**YOUR OBJECTIVE**
Output should begin at the line holding "audit_log := t;" and end at the last line of the entries; print those lines verbatim and no others.

★ ★ ★ ★ ★

(** X8.  Whatever it returns or throws, in every world, the detector
    leaves the faults, the spreadsheet and the three arrays as they were and
    changes no file but the baseline of its own URL; the baseline of every
    other URL reads as before, and so do the pages of every other URL. *)
Theorem detect_touches_only_its_baseline
  (rev : revision) (diffLines : string -> string -> list change)
  (url : string) (w : world) :
  let w' := snd (detect rev diffLines url w) in
  touchesOnly url w w'
  /\ report w' = report w
  /\ forall url', url' <> url ->
       stat w' (lastContentFile url') = stat w (lastContentFile url')
       /\ script w' url' = script w url'.
Proof.
  intros w'.
  pose proof (detect_touchesOnly rev diffLines url w) as Ht.
  split; [exact Ht |]. split; [apply detect_report |].
  intros url' Hne. destruct Ht as (Hr & _ & _ & Hfi & Hnet). split.
  - unfold stat, w'. rewrite Hr, Hfi; [reflexivity |].
    intros H. now apply lastContentFile_inj in H.
  - unfold script, w'. now rewrite Hnet.
Qed.

Lemma detect_rejection_cause
  (rev : revision) (diffLines : string -> string -> list change)
  (url : string) (w w' : world) (e : jsError) :
  detect rev diffLines url w = (Throw e, w') ->
  files w' = files w
  /\ exists code,
       e = SystemError code
       /\ (rfault w !! lastContentFile url = Some code /\ code <> "ENOENT"
           \/ wfault w !! lastContentFile url = Some code).
Proof.
  pose proof (fun n => afterLoads_sameStore url n w) as Hl.
  revert w' e. detect_paths rev url w; intros w' err H;
    try discriminate; injection H as <- <-;
    destruct (Hl n) as (Hf & Hr & Hwf & _);
    (split; [simpl; exact Hf |]).
  - exists code. split; [reflexivity |]. right. now rewrite <- Hwf.
  - exists code. split; [reflexivity |]. right. now rewrite <- Hwf.
  - destruct (stat_throws _ _ _ Hs) as (code & -> & [Hrf | (-> & _)]).
    + exists code. split; [reflexivity |]. left. rewrite <- Hr.
      split; [exact Hrf |]. intros ->. simpl in Hc. discriminate.
    + simpl in Hc. discriminate.
Qed.

(** X9.  For a URL that [encodeURIComponent] accepts, as every string of
    the model is, the detector rejects only with a file-system error of its
    own baseline: the error of the read, whose code is not [ENOENT], or the
    error of the write. *)
Theorem detect_rejects_only_on_disk_errors
  (rev : revision) (diffLines : string -> string -> list change)
  (url : string) (w w' : world) (e : jsError) :
  detect rev diffLines url w = (Throw e, w') ->
  exists code,
    e = SystemError code
    /\ (rfault w !! lastContentFile url = Some code /\ code <> "ENOENT"
        \/ wfault w !! lastContentFile url = Some code).
Proof.
  intros H. now destruct (detect_rejection_cause _ _ _ _ _ _ H) as [_ Hc].
Qed.

Lemma detect_rejects_witness :
  exists code,
    fst (detect RevCheerio LineDiff.diffLines demoUrl lockedPage)
      = Throw (SystemError code)
    /\ rfault lockedPage !! demoFile = Some code.
Proof.
  destruct (detect_rejects_only_on_disk_errors RevCheerio LineDiff.diffLines
              demoUrl lockedPage
              (snd (detect RevCheerio LineDiff.diffLines demoUrl lockedPage))
              (SystemError "EACCES") eq_refl)
    as (code & Hcode & [[Hr _] | Hw]).
  - exists code. split; [now rewrite <- Hcode | exact Hr].
  - discriminate Hw.
Defined.

(** X10.  When the write of a changed page throws, the detector rejects
    with the error of the write, after the read and the attempted write; the
    task rejects with it and files the URL nowhere, not under [errors]
    either.  What the baseline holds after the failed write is left open. *)
Theorem write_error_rejects_the_task
  (diffLines : string -> string -> list change)
  (rev : revision) (url : string) (w : world)
  (pd : pageData) (n : nat) (old code : string) :
  Attempts w url (retryBound rev) (Snapshot pd) n ->
  stat w (lastContentFile url) = Ret old ->
  content pd <> old ->
  wfault w !! lastContentFile url = Some code ->
  fst (detect rev diffLines url w) = Throw (SystemError code)
  /\ fst (task rev diffLines url w) = Throw (SystemError code)
  /\ report (snd (task rev diffLines url w)) = report w
  /\ trace (snd (task rev diffLines url w))
     = trace w ++ repeat (EvGet url) n
       ++ [EvRead (lastContentFile url);
           EvWrite (lastContentFile url) (content pd)].
Proof.
  intros Ha Hs Hne Hw.
  pose proof (detect_write_fails diffLines rev url w pd n Ha old code Hs Hne Hw)
    as Hd.
  rewrite task_unfold, Hd. simpl.
  split; [reflexivity |]. split; [reflexivity |].
  split; [apply report_afterLoads |].
  rewrite afterLoads_trace, <- !app_assoc. reflexivity.
Qed.

Lemma write_error_witness :
  fst (task RevPlaywright LineDiff.diffLines demoUrl readOnlyPage)
    = Throw (SystemError "EROFS")
  /\ report (snd (task RevPlaywright LineDiff.diffLines demoUrl readOnlyPage))
     = report readOnlyPage.
Proof.
  destruct (write_error_rejects_the_task LineDiff.diffLines RevPlaywright
              demoUrl readOnlyPage (PageData "new" "T") 1 "old" "EROFS")
    as (_ & H2 & H3 & _);
    [script_attempts | reflexivity | discriminate | reflexivity |].
  split; assumption.
Defined.

(** X11.  A URL without baseline whose page has text comes back flagged
    both [updated] and [isNew]; the task files it under [newUrls] with its
    title and under neither [updates] nor [errors], and the baseline file
    then holds the text. *)
Theorem new_page_with_text_is_filed_as_new_only
  (diffLines : string -> string -> list change)
  (rev : revision) (url : string) (w : world) (pd : pageData) (n : nat) :
  Attempts w url (retryBound rev) (Snapshot pd) n ->
  stat w (lastContentFile url) = Throw (SystemError "ENOENT") ->
  content pd <> EmptyString ->
  wfault w !! lastContentFile url = None ->
  exists r w1 w2,
    detect rev diffLines url w = (Ret r, w1)
    /\ updated r = true /\ isNew r = true /\ error r = false
    /\ resultTitle r = Some (title pd)
    /\ files w1 !! lastContentFile url = Some (content pd)
    /\ task rev diffLines url w = (Ret tt, w2)
    /\ newUrls w2 = newUrls w ++ [NewEntry url (Some (title pd))]
    /\ updates w2 = updates w
    /\ errors w2 = errors w.
Proof.
  intros Ha Hs Hne Hw.
  destruct (first_observation_is_new diffLines rev url w pd n Ha Hs Hne Hw)
    as (Hd & _ & Hf & Ht).
  destruct (arrays_afterLoads url n w) as (Hu & _ & He).
  eexists _, _, _. split; [exact Hd |].
  do 4 (split; [reflexivity |]). split; [exact Hf |].
  split; [exact Ht |]. split; [reflexivity |].
  split; [exact Hu | exact He].
Qed.
Record world := {
  friends : list Database.friend;
  sessions : list Database.session;
  audit_log : list Database.audit;
  rate_limits : list Database.rate_row;
  activeTasks : gset jsstring;      (* ClaudeExecutor's [activeTasks] *)
  now : Z;                          (* Date.now() *)
  trace : list event;
  (** A handler runs until it awaits a child process; while it waits,
      the event loop runs the handlers of other messages, which find the
      in-flight set as it is at that moment.  [awaits] notes this set at
      each await so far, in order.  It is a record of the run, like the
      trace: no function of the program reads it. *)
  awaits : list (gset jsstring)
}.

(** A computation that reads and writes the world and may throw.  What
    it wrote before throwing stays written. *)
Definition M (A : Type) : Type := world -> outcome A * world.

Definition ret {A} (a : A) : M A := fun w => (Ok a, w).

Definition bind {A B} (m : M A) (k : A -> M B) : M B :=
  fun w => match m w with
           | (Ok a, w') => k a w'
           | (Throw e, w') => (Throw e, w')
           end.

Definition throw {A} (e : string) : M A := fun w => (Throw e, w).

(** [try { m } catch (error) { h error }] *)
Definition try_catch {A} (m : M A) (h : string -> M A) : M A :=
  fun w => match m w with
           | (Ok a, w') => (Ok a, w')
           | (Throw e, w') => h e w'
           end.

(** [try { m } finally { f }]: [f] runs on both exits; the result of [m]
    stands unless [f] itself throws. *)
Definition try_finally {A} (m : M A) (f : M unit) : M A :=
  fun w => match m w with
           | (r, w') => match f w' with
                        | (Ok _, w'') => (r, w'')
                        | (Throw e, w'') => (Throw e, w'')
                        end
           end.

Definition lift {A} (o : outcome A) : M A := fun w => (o, w).

Definition gets {A} (f : world -> A) : M A := fun w => (Ok (f w), w).

Definition modify (f : world -> world) : M unit := fun w => (Ok tt, f w).

(** Record updates: the world with one field replaced. *)
Definition with_friends (t : list Database.friend) (w : world) : world :=
  {| friends := t; sessions := sessions w; audit_log := audit_log w;
     rate_limits := rate_limits w; activeTasks := activeTasks w; now := now w;
     trace := trace w; awaits := awaits w |}.

Definition with_sessions (t : list Database.session) (w : world) : world :=
  {| friends := friends w; sessions := t; audit_log := audit_log w;
     rate_limits := rate_limits w; activeTasks := activeTasks w; now := now w;
     trace := trace w; awaits := awaits w |}.

Definition with_audit_log (t : list Database.audit) (w : world) : world :=
  {| friends := friends w; sessions := sessions w; audit_log := t;
     rate_limits := rate_limits w; activeTasks := activeTasks w; now := now w;
     trace := trace w; awaits := awaits w |}.

Definition with_rate_limits (t : list Database.rate_row) (w : world) : world :=
  {| friends := friends w; sessions := sessions w; audit_log := audit_log w;
     rate_limits := t; activeTasks := activeTasks w; now := now w;
     trace := trace w; awaits := awaits w |}.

★ ★ ★ ★ ★

**ANSWER BELOW**
  {| friends := friends w; sessions := sessions w; audit_log := t;
     rate_limits := rate_limits w; activeTasks := activeTasks w; now := now w;
     trace := trace w; awaits := awaits w |}.

Definition with_rate_limits (t : list Database.rate_row) (w : world) : world :=
  {| friends := friends w; sessions := sessions w; audit_log := audit_log w;
     rate_limits := t; activeTasks := activeTasks w; now := now w;
     trace := trace w; awaits := awaits w |}.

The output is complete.